They have a good selection of used canon fit lenses (including the 70-200 f4L at £399). Have a good reputation and give a 3 month warranty. Might be something that catches your eye.
Thanks for the link - never seen that place before, looks to have a great selection of stuff.

Steve - seems the Canon/Tamron comparisons vary very slightly according to testers (and probably sample differences). They're certainly very close, with Photozone giving the Tamron a slight edge according to their figures. LCE have a used 70-300 in stock so will do another trip to Lincoln this afternoon, hopefully they'll have a Tamron to compare. I'll be coming home with whichever one feels the best.

The Tamron appeals mainly for its full-time manual focusing and the fact that it focuses internally. FWIW I think it looks a bit nicer too, but the Canon would be easier to sell on should I ever decide to do so. :)

From Photozone...

'The build quality is very high for a lens in this price class although it stays somewhat short of truly professional grade lenses.

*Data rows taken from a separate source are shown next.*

(** Whose vault a call works on; [Maintain] works on all of them. *)
Definition op_owner (o : operation) : option string :=
  match o with
  | OpCreateVault _ caller _ _ | OpBeginPairing _ caller _ _ | OpPairingStatus _ caller
  | OpPendingPairings _ caller | OpAnswerPairing _ caller _ _ _ | OpConfirmPairing _ caller _ _
  | OpCancelPairing _ caller _ _ | OpApprove _ caller _ _ | OpKeyPackage _ caller | OpActivate _ caller _ _
  | OpRemove _ caller _ _ | OpRotate _ caller _ _ | OpUpgradeKey _ caller _ _ | OpUpload _ caller _ _
  | OpPutCheckpoint _ caller _ _ | OpCheckpoints _ caller | OpDeviceList _ caller _ _ | OpHeaders _ caller _ _
  | OpSnapshot _ caller | OpDevices _ caller | OpVaultState _ caller | OpReset _ caller _ _ =>
      Some (cl_OwnerKey caller)
  | OpMaintain _ => None
  | OpOverview owner | OpAdminReset owner => Some owner
  end.

(** Every call is a read-only body or the erasure of a tracked body. *)
Inductive described (cfg : Config) (o : operation) : Prop :=
| described_view A (m : M state A) :
    readonly m → (∀ s, exec cfg o s = outcome (view m s)) → described cfg o
| described_update A (m1 : M (tracked state) A) (m2 : M state A) :
    erases m1 m2 → (cfg_ok cfg → ∀ owner, op_owner o = None ∨ op_owner o = Some owner → preserves cfg (op_clock o) owner m2) → (∀ s, exec cfg o s = outcome (update m1 s)) →
    described cfg o.

Local Ltac viewed := eapply described_view; [|done].
Local Ltac updated er pr := eapply described_update; [er|intros Hcfg ? [[=]|[= <-]]; pr|done].

Lemma exec_described cfg o : described cfg o.
Proof.
  pose proof readonly_views as Hv. destruct o.
  - updated ltac:(apply (erases_CreateVault (S := state))) ltac:(by apply preserves_CreateVault).
  - updated ltac:(apply (erases_BeginPairing (S := state))) ltac:(by apply preserves_BeginPairing).
  - viewed. apply (Hv clk caller 0 0 "").
  - viewed. apply (Hv clk caller 0 0 "").
  - updated ltac:(apply (erases_AnswerPairing (S := state))) ltac:(apply preserves_AnswerPairing).
  - updated ltac:(apply (erases_ConfirmPairing (S := state))) ltac:(apply preserves_ConfirmPairing).
  - updated ltac:(apply (erases_CancelPairing (S := state))) ltac:(apply preserves_CancelPairing).
  - updated ltac:(apply (erases_Approve (S := state))) ltac:(apply preserves_Approve).
  - viewed. apply (Hv clk caller 0 0 "").
  - updated ltac:(apply (erases_Activate (S := state))) ltac:(apply preserves_Activate).
  - updated ltac:(apply (erases_rekey (S := state))) ltac:(apply preserves_rekey; by left).
  - updated ltac:(apply (erases_rekey (S := state))) ltac:(apply preserves_rekey; by right).
  - updated ltac:(apply (erases_UpgradeKey (S := state))) ltac:(apply preserves_UpgradeKey).
  - updated ltac:(apply (erases_Upload (S := state))) ltac:(by apply preserves_Upload).
  - updated ltac:(apply (erases_PutCheckpoint (S := state))) ltac:(apply preserves_PutCheckpoint).
  - viewed. apply (Hv clk caller 0 0 "").
  - viewed. apply (Hv clk caller after limit "").
  - viewed. apply (Hv clk caller after limit "").
  - viewed. apply (Hv clk caller 0 0 "").
  - viewed. apply (Hv clk caller 0 0 "").
  - viewed. apply (Hv clk caller 0 0 "").
  - updated ltac:(apply (erases_Reset (S := state))) ltac:(apply preserves_Reset).
  - eapply described_update; [apply (erases_Maintain (S := state))|intros; apply preserves_Maintain|done].
  - viewed. apply (Hv (λ _, 0) {| cl_OwnerKey := ""; cl_TokenDeviceID := ""; cl_Token := "" |} 0 0 owner).
  - updated ltac:(apply (erases_AdminReset (S := state))) ltac:(apply preserves_AdminReset).
Qed.

Lemma update_Inv cfg clk owner {A} (m1 : M (tracked state) A) m2 s :
  erases m1 m2 → preserves cfg clk owner m2 → Inv cfg s →
  Inv cfg (update m1 s).2 ∧ isolated clk owner s (update m1 s).2.
Proof.
  intros He Hp Hi. destruct (update_spec m1 m2 s He) as [_ Hu].
  destruct (m2 s) as [[a|e] s2] eqn:E; cbn in Hu.
  - rewrite Hu. by eapply Hp.
  - destruct Hu as (nn & -> & _). split; [by apply Inv_nonces|by apply isolated_same].
Qed.

Lemma view_state {A} (m : M state A) s : readonly m → (view m s).2 = s.
Proof. intros Hr. apply Hr. Qed.

Lemma exec_Inv cfg o s :
  cfg_ok cfg → Inv cfg s →
  Inv cfg (exec cfg o s).2 ∧
  ∀ owner, op_owner o = None ∨ op_owner o = Some owner → isolated (op_clock o) owner s (exec cfg o s).2.
Proof.
  intros Hcfg Hi. destruct (exec_described cfg o) as [A m Hr He|A m1 m2 He Hp Hx].
  - rewrite He. cbn. rewrite view_state by done. split; [done|]. intros. by apply isolated_same.
  - rewrite Hx. cbn. split.
    + destruct (op_owner o) as [w|] eqn:Ew.
      * by eapply (update_Inv cfg (op_clock o) w); [|apply Hp; rewrite ?Ew; auto|].
      * by eapply (update_Inv cfg (op_clock o) ""); [|apply Hp; rewrite ?Ew; auto|].
    + intros owner Ho. by eapply update_Inv; [|apply Hp|].
Qed.

Lemma sync_step_Inv cfg s s' : cfg_ok cfg → Inv cfg s → sync_step cfg s s' → Inv cfg s'.
Proof. intros Hcfg Hi [o ->]. by apply exec_Inv. Qed.

(** A successful call is a successful run of its body. *)
Lemma update_ok {A} (m1 : M (tracked state) A) m2 s a s' :
  erases m1 m2 → update m1 s = (Ok a, s') → m2 s = (Ok a, s').
Proof.
  intros He Hu. destruct (update_spec m1 m2 s He) as [H1 H2]. rewrite Hu in H1, H2. cbn in H1, H2.
  destruct (m2 s) as [r s2]. cbn in *. subst r. by rewrite H2.
Qed.

Lemma reachable_Inv cfg s : cfg_ok cfg → reachable cfg s → Inv cfg s.
Proof.
  intros Hcfg Hr. unfold reachable in Hr. remember newState as s0 eqn:E0.
  assert (Inv cfg s0) as Hi by (subst; apply Inv_empty). clear E0.
  induction Hr; [done|]. eauto using sync_step_Inv.
Qed.
End Steps.
(* ===== verification/SyncEffects.v ===== *)
(** * Removal

    What [Remove] leaves of the removed device, and that nothing it could do before works any more. *)

From stdpp Require Import base list gmap strings sorting relations.
From Stdlib Require Import ZArith Lia Strings.Byte.
From S2P Require Import Prelude GoStd Canonical DeviceList DeviceListFacts DeviceListThms Header Request.
From S2P Require Import SyncTypes MemStore MemStoreFacts Slices NonceKeeper Service Erasure VaultInv VaultExtend.
From S2P Require Import LoadList Actors InvPairing InvCreate InvApprove InvRekey MakeRoom InvUpload Steps Fixtures.
Local Open Scope Z_scope.
Local Open Scope go_scope.

Section Effects.
Context `{Crypto} `{MapRange} (cfg : Config) (Hcfg : cfg_ok cfg).
Implicit Types s : state.

(** ** Looking rows up *)
Lemma device_at s id did :
  keyed s → is_Some (st_vaults s !! id) →
  sl_devices (slice_of s id) !! key [id; did] = st_devices s !! key [id; did].
Proof.
  intros Hk Hv. pose proof (keyed_nul_free s Hk) as Hn.
  apply (rows_lookup d_VaultID d_DeviceID (st_vaults s)); [done|auto|apply Hk].
Qed.
Lemma package_at s id did :
  keyed s → is_Some (st_vaults s !! id) →
  sl_packages (slice_of s id) !! key [id; did] = st_packages s !! key [id; did].
Proof.
  intros Hk Hv. pose proof (keyed_nul_free s Hk) as Hn.
  apply (rows_lookup pkg_VaultID pkg_DeviceID (st_vaults s)); [done|auto|apply Hk].
Qed.
Lemma checkpoint_at s id did :
  keyed s → is_Some (st_vaults s !! id) →
  sl_checkpoints (slice_of s id) !! key [id; did] = st_checkpoints s !! key [id; did].
Proof.
  intros Hk Hv. pose proof (keyed_nul_free s Hk) as Hn.
  apply (rows_lookup chk_VaultID chk_DeviceID (st_vaults s)); [done|auto|apply Hk].
Qed.
Definition errorSpecs : gmap string errorSpec := list_to_map
  [ (codeInvalid, {| es_status := StatusBadRequest; es_message := "The sync request is invalid." |});
    (codeSignatureInvalid, {| es_status := StatusUnauthorized;
                              es_message := "The sync request signature is invalid." |});
    (codeForbidden, {| es_status := StatusForbidden; es_message := "This device is not allowed to do that." |});
    (codeNotActivated, {| es_status := StatusForbidden;
                          es_message := "This device has not activated its vault key yet." |});
    (codeVaultNotFound, {| es_status := StatusNotFound; es_message := "This account has no synced vault." |});
    (codeNotFound, {| es_status := StatusNotFound; es_message := "The requested sync record was not found." |});
    (codeConflict, {| es_status := StatusConflict;
                      es_message := "Sync state changed. Fetch it again and retry." |});
    (codeReplayed, {| es_status := StatusConflict; es_message := "This sync request was already used." |});
    (codeVaultExists, {| es_status := StatusConflict; es_message := "This account already has a synced vault." |});
    (codeStorageLimit, {| es_status := StatusRequestEntityTooLarge;
                          es_message := "This vault has reached its Sync storage limit." |});
    (codeUnavailable, {| es_status := StatusServiceUnavailable;
                         es_message := "Sesame Sync is temporarily unavailable." |}) ].
Definition h_Approve request : HM (Ho * W) Empty_set :=
  await caller := authenticate request "approve" in
  await (input, signed) := parse (readSignedJSON (T := approveRequest) request keyChangeBodyBytes) in
  await pkg := parse (toService (apr_Package input)) in
  await _ := call (Approve clk caller signed {| api_Entry := apr_Entry input; api_Package := pkg |}) in
  done (writeHeader StatusCreated).

Definition h_Remove request : HM (Ho * W) Empty_set :=
  await caller := authenticate request "remove" in
  await (input, signed) := parse (readSignedJSON (T := removeRequest) request keyChangeBodyBytes) in
  await packages := parse (toServices (rmr_Packages input)) in
  await _ := call (Remove clk caller signed {| rmi_Entry := rmr_Entry input; rmi_Packages := packages |}) in
  done (writeHeader StatusNoContent).

Definition h_Rotate request : HM (Ho * W) Empty_set :=
  await caller := authenticate request "rotate" in
  await (input, signed) := parse (readSignedJSON (T := removeRequest) request keyChangeBodyBytes) in
  await packages := parse (toServices (rmr_Packages input)) in
  await _ := call (Rotate clk caller signed {| roi_Entry := rmr_Entry input; roi_Packages := packages |}) in
  done (writeHeader StatusNoContent).

Definition h_UpgradeKey request : HM (Ho * W) Empty_set :=
  await caller := authenticate request "device-key" in
  await (input, signed) := parse (readSignedJSON (T := upgradeKeyRequest) request smallBodyBytes) in
  await _ := call (UpgradeKey clk caller signed {| uki_Entry := ukr_Entry input |}) in
  done (writeHeader StatusNoContent).

Definition h_KeyPackage request : HM (Ho * W) Empty_set :=
  await caller := authenticate request "key-package" in
  await pkg := call (GetKeyPackageOp clk caller) in
  done (writeJSON StatusOK (JKeyPackage {| kpr_Package := keyPackageToWire (kp_Package pkg) |})).

Definition h_Activate request : HM (Ho * W) Empty_set :=
  await caller := authenticate request "activate" in
  await (input, signed) := parse (readSignedJSON (T := activateRequest) request smallBodyBytes) in
  await _ := parse (refuse_if canonicalFixedBase64 (acr_PackageDigest input) DigestBytes = false
                      with codeInvalid; Accept tt) in
  await _ := call (Activate clk caller signed {| aci_PackageDigest := acr_PackageDigest input |}) in
  done (writeHeader StatusNoContent).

A real progress is Tamron's new USD ("Ultrasonic Silent Drive") - compared to the previous AF micro-motor generations it is both fast and near-silent and it supports FTM (Full-time manual override). Tamron's image stabilizer - it's called VC ("Vibration Control") - works fine although we won't really sign the claimed 4 f-stop efficiency. Either we had too much coffee during the field trip or it's actually closer to 2.5 f-stops.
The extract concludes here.